» DESCRIPTION OF THE TASK: Scan the data that follows and count the lines with the string "Lemma"; answer with the count alone.

Stored records:
%%

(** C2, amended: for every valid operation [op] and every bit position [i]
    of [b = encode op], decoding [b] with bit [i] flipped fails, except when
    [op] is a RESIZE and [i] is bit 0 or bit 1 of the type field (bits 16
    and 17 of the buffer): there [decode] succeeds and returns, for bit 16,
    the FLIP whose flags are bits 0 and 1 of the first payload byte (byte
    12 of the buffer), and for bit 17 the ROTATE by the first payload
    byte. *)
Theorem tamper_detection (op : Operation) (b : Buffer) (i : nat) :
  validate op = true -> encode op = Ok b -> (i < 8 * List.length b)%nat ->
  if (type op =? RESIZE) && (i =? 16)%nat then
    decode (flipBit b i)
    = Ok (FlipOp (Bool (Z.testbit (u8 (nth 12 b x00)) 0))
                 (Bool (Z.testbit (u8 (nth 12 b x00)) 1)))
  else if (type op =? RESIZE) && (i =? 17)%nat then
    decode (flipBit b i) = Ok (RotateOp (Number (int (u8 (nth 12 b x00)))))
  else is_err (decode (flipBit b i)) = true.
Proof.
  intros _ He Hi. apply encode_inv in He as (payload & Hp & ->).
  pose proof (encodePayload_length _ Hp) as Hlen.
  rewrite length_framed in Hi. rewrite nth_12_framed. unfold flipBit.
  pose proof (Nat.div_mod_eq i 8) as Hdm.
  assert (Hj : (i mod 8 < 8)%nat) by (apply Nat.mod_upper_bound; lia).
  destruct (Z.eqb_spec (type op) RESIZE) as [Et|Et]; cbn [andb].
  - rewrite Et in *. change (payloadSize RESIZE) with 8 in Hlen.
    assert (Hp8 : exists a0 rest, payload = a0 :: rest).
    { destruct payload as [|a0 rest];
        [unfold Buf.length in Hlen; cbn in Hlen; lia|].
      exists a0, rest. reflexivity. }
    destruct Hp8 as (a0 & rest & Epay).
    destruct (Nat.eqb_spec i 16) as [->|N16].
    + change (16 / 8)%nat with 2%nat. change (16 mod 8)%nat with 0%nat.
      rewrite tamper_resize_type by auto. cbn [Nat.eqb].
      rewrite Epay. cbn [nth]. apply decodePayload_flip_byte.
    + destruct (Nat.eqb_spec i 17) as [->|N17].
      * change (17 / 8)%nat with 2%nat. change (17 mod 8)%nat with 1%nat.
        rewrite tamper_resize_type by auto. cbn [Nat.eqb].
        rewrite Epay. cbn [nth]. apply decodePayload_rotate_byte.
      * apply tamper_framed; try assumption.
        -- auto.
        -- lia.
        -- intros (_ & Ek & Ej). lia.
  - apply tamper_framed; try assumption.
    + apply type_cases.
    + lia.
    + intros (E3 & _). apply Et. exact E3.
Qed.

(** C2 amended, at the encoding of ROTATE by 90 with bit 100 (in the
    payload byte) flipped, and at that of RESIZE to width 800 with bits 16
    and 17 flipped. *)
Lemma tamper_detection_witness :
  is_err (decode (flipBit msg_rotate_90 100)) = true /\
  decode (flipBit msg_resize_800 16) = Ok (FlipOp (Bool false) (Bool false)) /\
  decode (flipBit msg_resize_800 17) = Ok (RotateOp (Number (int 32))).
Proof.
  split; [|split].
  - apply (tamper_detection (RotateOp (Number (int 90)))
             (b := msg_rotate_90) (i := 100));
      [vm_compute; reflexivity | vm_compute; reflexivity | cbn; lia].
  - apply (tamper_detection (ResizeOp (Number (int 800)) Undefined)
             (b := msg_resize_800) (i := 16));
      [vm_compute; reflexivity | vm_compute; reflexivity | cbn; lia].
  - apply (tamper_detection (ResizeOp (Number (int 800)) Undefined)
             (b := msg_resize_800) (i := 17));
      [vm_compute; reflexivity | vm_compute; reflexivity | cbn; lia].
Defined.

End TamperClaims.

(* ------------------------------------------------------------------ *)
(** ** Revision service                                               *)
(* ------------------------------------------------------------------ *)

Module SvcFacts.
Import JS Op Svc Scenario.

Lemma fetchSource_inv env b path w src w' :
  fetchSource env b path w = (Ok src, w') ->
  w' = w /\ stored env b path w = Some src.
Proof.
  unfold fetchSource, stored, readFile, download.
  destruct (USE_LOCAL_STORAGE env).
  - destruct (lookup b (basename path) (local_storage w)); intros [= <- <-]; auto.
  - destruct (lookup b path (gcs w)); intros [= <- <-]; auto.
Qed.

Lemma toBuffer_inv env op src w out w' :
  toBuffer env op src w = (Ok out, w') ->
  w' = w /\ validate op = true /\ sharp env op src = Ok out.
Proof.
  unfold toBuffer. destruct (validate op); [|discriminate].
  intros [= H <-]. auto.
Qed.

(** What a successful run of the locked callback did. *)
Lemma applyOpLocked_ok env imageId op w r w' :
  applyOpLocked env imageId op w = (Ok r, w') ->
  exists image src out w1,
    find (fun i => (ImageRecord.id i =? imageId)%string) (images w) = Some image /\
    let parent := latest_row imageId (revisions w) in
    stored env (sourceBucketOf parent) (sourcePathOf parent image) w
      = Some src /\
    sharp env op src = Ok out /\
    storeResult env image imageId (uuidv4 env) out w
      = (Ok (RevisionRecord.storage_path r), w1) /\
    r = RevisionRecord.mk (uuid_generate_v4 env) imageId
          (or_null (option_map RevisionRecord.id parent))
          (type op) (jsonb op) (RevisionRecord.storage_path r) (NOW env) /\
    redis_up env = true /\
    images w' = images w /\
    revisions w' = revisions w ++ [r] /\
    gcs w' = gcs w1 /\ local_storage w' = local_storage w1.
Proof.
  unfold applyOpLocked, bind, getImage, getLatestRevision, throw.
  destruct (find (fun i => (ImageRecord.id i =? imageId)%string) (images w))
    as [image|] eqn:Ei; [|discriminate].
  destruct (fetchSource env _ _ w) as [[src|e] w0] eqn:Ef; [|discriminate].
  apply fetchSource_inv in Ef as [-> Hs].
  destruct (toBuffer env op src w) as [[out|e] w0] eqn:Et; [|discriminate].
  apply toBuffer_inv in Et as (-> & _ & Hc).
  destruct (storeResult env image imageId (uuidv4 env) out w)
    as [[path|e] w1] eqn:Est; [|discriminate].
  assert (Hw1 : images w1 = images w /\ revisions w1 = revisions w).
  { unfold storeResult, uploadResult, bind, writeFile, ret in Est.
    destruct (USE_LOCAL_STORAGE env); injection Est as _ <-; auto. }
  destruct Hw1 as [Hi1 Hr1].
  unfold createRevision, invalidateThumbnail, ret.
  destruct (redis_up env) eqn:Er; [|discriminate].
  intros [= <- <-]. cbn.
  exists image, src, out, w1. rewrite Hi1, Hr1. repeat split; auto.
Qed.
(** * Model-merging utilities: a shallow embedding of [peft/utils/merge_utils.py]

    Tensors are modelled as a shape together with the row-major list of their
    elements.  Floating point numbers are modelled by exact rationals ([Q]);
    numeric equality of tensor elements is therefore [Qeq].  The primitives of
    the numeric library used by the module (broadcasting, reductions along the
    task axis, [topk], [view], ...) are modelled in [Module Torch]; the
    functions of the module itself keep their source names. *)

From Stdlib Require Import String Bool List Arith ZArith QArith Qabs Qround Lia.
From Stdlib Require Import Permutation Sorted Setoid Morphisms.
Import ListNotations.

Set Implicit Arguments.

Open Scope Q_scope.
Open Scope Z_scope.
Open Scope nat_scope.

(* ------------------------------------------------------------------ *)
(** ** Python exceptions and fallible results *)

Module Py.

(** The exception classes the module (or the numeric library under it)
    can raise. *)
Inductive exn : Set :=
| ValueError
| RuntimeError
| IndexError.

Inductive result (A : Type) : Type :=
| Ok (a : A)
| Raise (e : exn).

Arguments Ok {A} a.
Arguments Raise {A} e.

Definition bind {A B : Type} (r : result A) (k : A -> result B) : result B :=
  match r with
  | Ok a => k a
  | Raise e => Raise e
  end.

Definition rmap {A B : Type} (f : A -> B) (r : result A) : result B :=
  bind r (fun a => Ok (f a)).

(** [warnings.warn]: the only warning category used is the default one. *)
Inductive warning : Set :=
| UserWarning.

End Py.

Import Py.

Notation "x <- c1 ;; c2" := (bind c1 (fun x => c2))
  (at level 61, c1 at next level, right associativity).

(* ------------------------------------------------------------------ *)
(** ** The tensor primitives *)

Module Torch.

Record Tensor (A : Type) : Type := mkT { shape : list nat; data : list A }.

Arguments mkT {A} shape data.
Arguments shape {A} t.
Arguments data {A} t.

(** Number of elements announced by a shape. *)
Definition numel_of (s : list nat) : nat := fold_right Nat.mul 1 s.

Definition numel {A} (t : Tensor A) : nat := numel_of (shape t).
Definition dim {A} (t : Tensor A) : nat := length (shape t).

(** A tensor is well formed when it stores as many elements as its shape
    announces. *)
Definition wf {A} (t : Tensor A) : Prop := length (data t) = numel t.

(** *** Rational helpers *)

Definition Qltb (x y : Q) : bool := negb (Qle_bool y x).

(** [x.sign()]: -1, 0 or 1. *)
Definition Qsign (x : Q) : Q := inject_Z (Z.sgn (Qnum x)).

%%

» TASK ANSWER: 4